I remember as a kid, there was a distant Uncle P whom most people didn’t like. Every time that he visited the family, the elders went on high alert. He never seemed pleased with anything. He constantly criticized those around him. He was perpetually intense and not fun to be around. As a lawyer, he twisted everyone’s words.

At every opportunity, he lashed out at people. If the kids were out playing cricket, and the ball hurt him, he would get livid. If there was delay in serving dinner, he’d get upset. If a group of teenagers were cackling, he’d make condescending remarks.
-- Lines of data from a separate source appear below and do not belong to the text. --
(* ===== verification/SpiHw.v ===== *)
(** * The SPI controller

    The registers of an SPI or QSPI controller as [libraries/ma35/StdDriver/inc/nu_spi.h],
    [nu_qspi.h] and the two functions of [nu_spi.c] the drivers call see them, and the
    shift engine behind the two FIFOs.  Both controllers share the register layout the
    drivers use (the QSPI driver casts one to the other).

    The engine moves words from the transmit FIFO to the wire in order, one answer
    into the receive FIFO for each; how many words it moves before a status read is a
    function of time the model does not fix ([pace]), and so are the answers of the
    device on the bus ([slave]).  A word that arrives at a full receive FIFO is lost. *)

From Stdlib Require Import ZArith Lia Bool.
From stdpp Require Import base tactics numbers list option.
From S2P Require Import Prelude.

Open Scope Z_scope.

(** ** Registers *)

Definition SPI_CTL_SPIEN_Msk : Z := bit 0.
Definition SPI_CTL_RXNEG_Msk : Z := bit 1.
Definition SPI_CTL_TXNEG_Msk : Z := bit 2.
Definition SPI_CTL_CLKPOL_Msk : Z := bit 3.
Definition SPI_CTL_DWIDTH_Pos : Z := 8.
Definition SPI_CTL_DWIDTH_Msk : Z := shl32 0x1f SPI_CTL_DWIDTH_Pos.
Definition SPI_CTL_LSB_Msk : Z := bit 13.
Definition SPI_CTL_SLAVE_Msk : Z := bit 18.
Definition QSPI_CTL_DATDIR_Msk : Z := bit 20.
Definition QSPI_CTL_DUALIOEN_Msk : Z := bit 21.
Definition QSPI_CTL_QUADIOEN_Msk : Z := bit 22.
Definition SPI_SSCTL_SS_Msk : Z := bit 0.
Definition SPI_SSCTL_SSACTPOL_Msk : Z := bit 2.
Definition SPI_SSCTL_AUTOSS_Msk : Z := bit 3.
Definition SPI_PDMACTL_TXPDMAEN_Msk : Z := bit 0.
Definition SPI_PDMACTL_RXPDMAEN_Msk : Z := bit 1.
Definition SPI_FIFOCTL_RXFBCLR_Msk : Z := bit 8.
What Ayurveda says about getting angry

According to Ayurveda, the mind plays a critical role in our overall health. In fact, mental ama (toxins) and unresolved emotions can lead to disease in very concrete ways. It’s sad, but are you surprised that Uncle P eventually died of a heart attack?

Anger and irritability are among the most classic expressions of excess pitta dosha, which is made up of the elements fire and water. This Uncle P’s erratic moods, constant prickliness, and frequent outbursts were because of excess Pitta in the mano vaha srotas (the channel of the mind).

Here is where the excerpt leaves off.